问题
Is there a data structure that can be traversed in both order of insertion and order of magnitude in O(n) with at most O(log(n)) insertion and deletion?
In other words given elements 5, 1, 4, 3, 2 (inserted in this order), it can be traversed either as 1,2,3,4,5 or as 5,1,4,3,2 in O(n) time.
Of course I could use an array and simply sort it before traversing, but this would require an O(n*log(n)) pre-traversal step. Also, I could use a multi-linked list to achieve O(n) traversal, but in this case the insertion and deletion operations will also take O(n) since I cannot guarantee that the newest element will necessarily be the largest.
If there exists such a data structure, please provide me with a formal name for it so that I may research it further, or if it doesn't have one, a brief surface-level description would be appreciated.
Thank you
回答1:
One solution that also permits sublinear deletion is to build a data structure D that uses a linked list D.L for the traversal in order of insertion, and a sorted tree D.T for the traversal in order of magnitude. But how to link them to additionally achieve a remove operation in sublinear time? The trick is that D.T should not store the values, but just a reference to the corresponding linked list element in D.L.
Insertion: Append to D.L in time O(1), and insert a reference to the appended element into D.T in time O(log(n)). Any comparisons in D.T are of course made on the referenced values, not by the references themselve)

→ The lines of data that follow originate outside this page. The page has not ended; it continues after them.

Definition resolve_bzlmod_extension_usage_generated_repos (usage : BzlmodExtensionUsage)
    (parent_canonical_repo_name parent_cell_name : string) (parent_is_root mirror_imports_to_root : bool)
    (root_module : RootBzlmodModule) (names_by_cell : BTreeMap string string)
    (unique_names usages_json : BTreeMap BzlmodExtensionId string) (st : GenState) : gresult GenState :=
  resolved_extension ← bzlmod_resolve_extension parent_cell_name usage (gs_aliases st) unique_names;
  let group := rx_unique_name resolved_extension in
  let existing := collect_map (default [] (btree_get (gs_groups st) group)) in
  let imports := filter (λ import,
    bzlmod_cell_alias_target (gs_aliases st) parent_cell_name (ui_alias import) = None) (eu_imports usage) in
  lockfile_extension_key ← bzlmod_lockfile_extension_key (rx_id resolved_extension) names_by_cell;
  let repo_names := static_repo_names root_module usage imports lockfile_extension_key in
  repo_override_targets ←
    bzlmod_extension_repo_override_targets usage parent_cell_name (gs_aliases st) resolved_extension;
  let st := push_overrides st group repo_override_targets in
  extension_usages_json ← ok_or (btree_get usages_json (rx_id resolved_extension))
    (NoUsagesValue (rx_id resolved_extension));
  if decide (repo_names = []) then mret st else
  '(st, existing, repo_names) ←
    try_fold (import_step usage parent_canonical_repo_name parent_cell_name parent_is_root
      mirror_imports_to_root resolved_extension repo_override_targets extension_usages_json)
      (st, existing, repo_names) imports;
  mret (fold_left (repo_step usage parent_canonical_repo_name parent_is_root resolved_extension
    extension_usages_json) repo_names (st, existing)).1.

(** ** The repositories of a module *)

Definition BZLMOD_BAZEL_COMPAT_VERSION : string := "9.1.0".

(** Known imports of [rules_shell], [platforms] and [bazel_features], without evaluation. *)
Definition shell_step (parent_canonical_repo_name parent_cell_name : string) (st : GenState) (alias : string) :
    GenState :=
  if decide (alias = "local_config_shell") then
    add_generated_bzlmod_repo st parent_cell_name alias
      (parent_canonical_repo_name +:+ "+sh_configure+" +:+ alias) ShellConfig
  else st.

Definition host_platform_import (setup : BzlmodHostPlatformSetup) (parent_canonical_repo_name parent_cell_name : string)
    (resolved_extension : BzlmodResolvedExtension) (st : GenState) (import : BzlmodUseRepoImport) : GenState :=
  if decide (ui_repo_name import = "host_platform") then
    let canonical_repo_name := parent_canonical_repo_name +:+ "+host_platform+" +:+ ui_repo_name import in
    push_group
      (add_generated_bzlmod_repo st parent_cell_name (ui_alias import) canonical_repo_name (HostPlatform setup))
      (rx_unique_name resolved_extension) (ui_repo_name import, bzlmod_cell_name canonical_repo_name)
  else st.

Definition host_platform_step (setup : BzlmodHostPlatformSetup) (parent_canonical_repo_name parent_cell_name : string)
    (unique_names : BTreeMap BzlmodExtensionId string) (st : GenState) (usage : BzlmodExtensionUsage) :
    gresult GenState :=
  resolved_extension ← bzlmod_resolve_extension parent_cell_name usage (gs_aliases st) unique_names;
  mret (fold_left (host_platform_import setup parent_canonical_repo_name parent_cell_name resolved_extension)
    (eu_imports usage) st).

Definition bazel_features_step (parent_canonical_repo_name parent_cell_name : string) (st : GenState)
    (import : BzlmodUseRepoImport) : GenState :=
  let generator :=
    if decide (ui_repo_name import = "bazel_features_globals") then
      Some (BazelFeaturesGlobals parent_canonical_repo_name BZLMOD_BAZEL_COMPAT_VERSION)
    else if decide (ui_repo_name import = "bazel_features_version") then
      Some (BazelFeaturesVersion BZLMOD_BAZEL_COMPAT_VERSION)
    else None in
  match generator with
  | Some generator =>
      add_generated_bzlmod_repo st parent_cell_name (ui_alias import)
        (parent_canonical_repo_name +:+ "+version_extension+" +:+ ui_repo_name import) generator
  | None => st
  end.

Definition known_imports (setup : BzlmodHostPlatformSetup) (m : DiscoveredBcrModule)
    (parent_canonical_repo_name parent_cell_name : string) (unique_names : BTreeMap BzlmodExtensionId string)
    (st : GenState) : gresult GenState :=
  let name := bd_name (dm_dep m) in
  let st :=
    if decide (name = "rules_shell") then
      fold_left (shell_step parent_canonical_repo_name parent_cell_name) (dm_use_repo_aliases m) st
    else st in
  st ← (if decide (name = "platforms") then
          try_fold (host_platform_step setup parent_canonical_repo_name parent_cell_name unique_names) st
            (filter (λ usage, eu_extension_name usage = "host_platform") (dm_extension_usages m))
        else mret st);
  mret (if decide (name = "bazel_features") then
          fold_left (bazel_features_step parent_canonical_repo_name parent_cell_name)
            (bzlmod_extension_imports_from_usages (dm_extension_usages m) "version_extension") st
        else st).

Section Generate.
Context (host_platform_setup : BzlmodHostPlatformSetup).
Context (root_module : RootBzlmodModule) (discovered : DiscoveredBcrModules).
Context (names : BTreeMap ModuleKey string) (direct_root_dep_cells : list string).
Context (names_by_cell : BTreeMap string string) (unique_names usages_json : BTreeMap BzlmodExtensionId string).

Definition module_repos_step (st : GenState) (key : ModuleKey) : gresult GenState :=
  match btree_get discovered key with
  | None => mret st
  | Some m =>
      parent_canonical_repo_name ←
        bzlmod_selected_canonical_repo_name names (bd_name (dm_dep m)) (bd_version (dm_dep m));
      let parent_cell_name := bzlmod_cell_name parent_canonical_repo_name in
      st ← resolve_bzlmod_use_repo_rule_generated_repos (dm_use_repo_rule_invocations m)
             parent_canonical_repo_name parent_cell_name false st;
      st ← known_imports host_platform_setup m parent_canonical_repo_name parent_cell_name unique_names st;
      try_fold (λ st usage,
        resolve_bzlmod_extension_usage_generated_repos usage parent_canonical_repo_name parent_cell_name false
          (bset_contains direct_root_dep_cells parent_cell_name) root_module names_by_cell unique_names
          usages_json st) st (dm_extension_usages m)
  end.

Definition xcode_config_repo : string := "bazel_tools+xcode_configure_extension+local_config_xcode".

(** The repository of the Xcode configuration, which the root and [bazel_tools] see. *)
Definition add_xcode_config (st : GenState) : GenState :=
  let st := add_unimported_generated_bzlmod_repo st "bazel_tools" xcode_config_repo XcodeConfig in
  let cell := bzlmod_cell_name xcode_config_repo in
  with_aliases st
    (add_bzlmod_cell_alias (add_bzlmod_cell_alias (gs_aliases st) "root" "local_config_xcode" cell)
       "bazel_tools" "local_config_xcode" cell).

Definition generate_repos (selected_keys_in_dependency_order : list ModuleKey) (aliases : BzlmodCellAliases) :
    gresult GenState :=
  st ← resolve_bzlmod_use_repo_rule_generated_repos (rm_use_repo_rule_invocations root_module)
         (rm_canonical_repo_name root_module) "root" true (mkGenState aliases [] [] [] []);
  st ← try_fold module_repos_step (add_xcode_config st) selected_keys_in_dependency_order;
  try_fold (λ st usage,
    resolve_bzlmod_extension_usage_generated_repos usage (rm_canonical_repo_name root_module) "root" true false
      root_module names_by_cell unique_names usages_json st) st (rm_extension_usages root_module).
End Generate.

(** ** What generated repositories see *)

(** The first loop: a generated repository sees what its declaring cell sees. *)
Definition map_declaring (st : list (string * string) * BzlmodCellAliases) (pair : string * string) :
    list (string * string) * BzlmodCellAliases :=
  let '(mapped, aliases) := st in
  if bset_contains mapped pair then st
  else
    (bset_insert mapped pair,
     match aliases !! pair.2 with
     | None => aliases
     | Some declaring_aliases =>
         <[pair.1 := declaring_aliases ∪ default ∅ (aliases !! pair.1)]> aliases
     end).

(** The second: it sees the other repositories of its extension. *)
Definition map_group (overrides : BTreeMap string (list (string * string))) (aliases : BzlmodCellAliases)
    (group : string * list (string * string)) : BzlmodCellAliases :=
  let generated_repos := collect_map group.2 in
  let visible_repos := fold_left (λ m kv, <[kv.1 := kv.2]> m) (default [] (btree_get overrides group.1)) generated_repos in
  fold_left (λ aliases cell,
    fold_left (λ aliases repo, add_bzlmod_cell_alias aliases cell repo.1 repo.2) (map_to_list visible_repos) aliases)
    (map_to_list generated_repos).*2 aliases.

Definition add_generated_bzlmod_repo_mappings (aliases : BzlmodCellAliases) (declaring : list (string * string))
    (groups overrides : BTreeMap string (list (string * string))) : BzlmodCellAliases :=
  let '(_, aliases) := fold_left map_declaring declaring ([], aliases) in
  fold_left (map_group overrides) groups aliases.

Definition resolve_generated_bzlmod_repos (host_platform_setup : BzlmodHostPlatformSetup)
    (root_module : RootBzlmodModule) (discovered : DiscoveredBcrModules)
    (selected_keys_in_dependency_order : list ModuleKey) (names : BTreeMap ModuleKey string)
    (direct_root_dep_cells : list string) (names_by_cell : BTreeMap string string)
    (unique_names usages_json : BTreeMap BzlmodExtensionId string) (aliases : BzlmodCellAliases) :
    gresult (list BazelCompatExternalModule * BzlmodCellAliases) :=
  st ← generate_repos host_platform_setup root_module discovered names direct_root_dep_cells names_by_cell
         unique_names usages_json selected_keys_in_dependency_order aliases;
  mret (gs_generated st,
    add_generated_bzlmod_repo_mappings (gs_aliases st) (gs_declaring st) (gs_groups st) (gs_overrides st)).

(** * The result *)

Definition btree_remove {V} (m : BTreeMap ModuleKey V) (key : ModuleKey) : BTreeMap ModuleKey V :=
  filter (λ kv, kv.1 ≠ key) m.

(** The external modules by cell, and the aliases of the root that are left. *)
Definition resolve_module_step (registry : string) (o : Overrides) (discovered : DiscoveredBcrModules)
    (names : BTreeMap ModuleKey string)
    (st : BTreeMap string BazelCompatExternalModule * BTreeMap ModuleKey (list string)) (key : ModuleKey) :
    gresult (BTreeMap string BazelCompatExternalModule * BTreeMap ModuleKey (list string)) :=
  match btree_get discovered key with
  | None => mret st
  | Some m =>
      let aliases := default [] (btree_get st.2 key) in
      let root_aliases_by_key := btree_remove st.2 key in
      canonical_repo_name ← bzlmod_selected_canonical_repo_name names (bd_name (dm_dep m)) (bd_version (dm_dep m));
      mret (if decide (bd_name (dm_dep m) = "bazel_tools") then (st.1, root_aliases_by_key)
            else (btree_insert st.1 (bzlmod_cell_name canonical_repo_name)
                    (external_module registry o aliases canonical_repo_name m), root_aliases_by_key))
  end.

Definition bzlmod_direct_root_dep_cells (names : BTreeMap ModuleKey string)
    (root_aliases_by_key : BTreeMap ModuleKey (list string)) : gresult (list string) :=
  try_fold (λ cells (key : ModuleKey),
    canonical_repo_name ← bzlmod_selected_canonical_repo_name names key.1 key.2;
    mret (bset_insert cells (bzlmod_cell_name canonical_repo_name))) [] (btree_keys root_aliases_by_key).

Definition bzlmod_cell_alias_map_to_vec (aliases : gmap string string) : list (string * string) :=
  map_to_list aliases.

Traverse by order of insertion (or backwards): simply traverse D.L in time O(n) linearly
Traverse by order of magnitude (or backwards): simply traverse D.T in time O(n) by tree-walk
Deletion: first find&remove the element in D.T in time O(log n), which also gives you the correct element reference into D.L, so it can be removed from D.L in time O(1).
回答2:
The commenters are right: your best bet is to store your objects twice: once in a linked list (order of insertion) and once in a binary tree (intrinsic sort order).
This is not as bad as it may sound as you do not have to copy the objects, thus the only cost is the list/tree scaffolding and that would cost you 4 machine words per object you store.
回答3:
You don't even really need two data structures. Just use a binary tree, but rather than inserting your object, wrap it in an object which also contains pointers to the previous and next objects. This is fairly trivial to do in main stream languages like java where you can use the default tree implementation with a comparator to order your tree by a property.
As long as you keep a reference to the first and last element you can traverse them in order using the internal pointers of the object.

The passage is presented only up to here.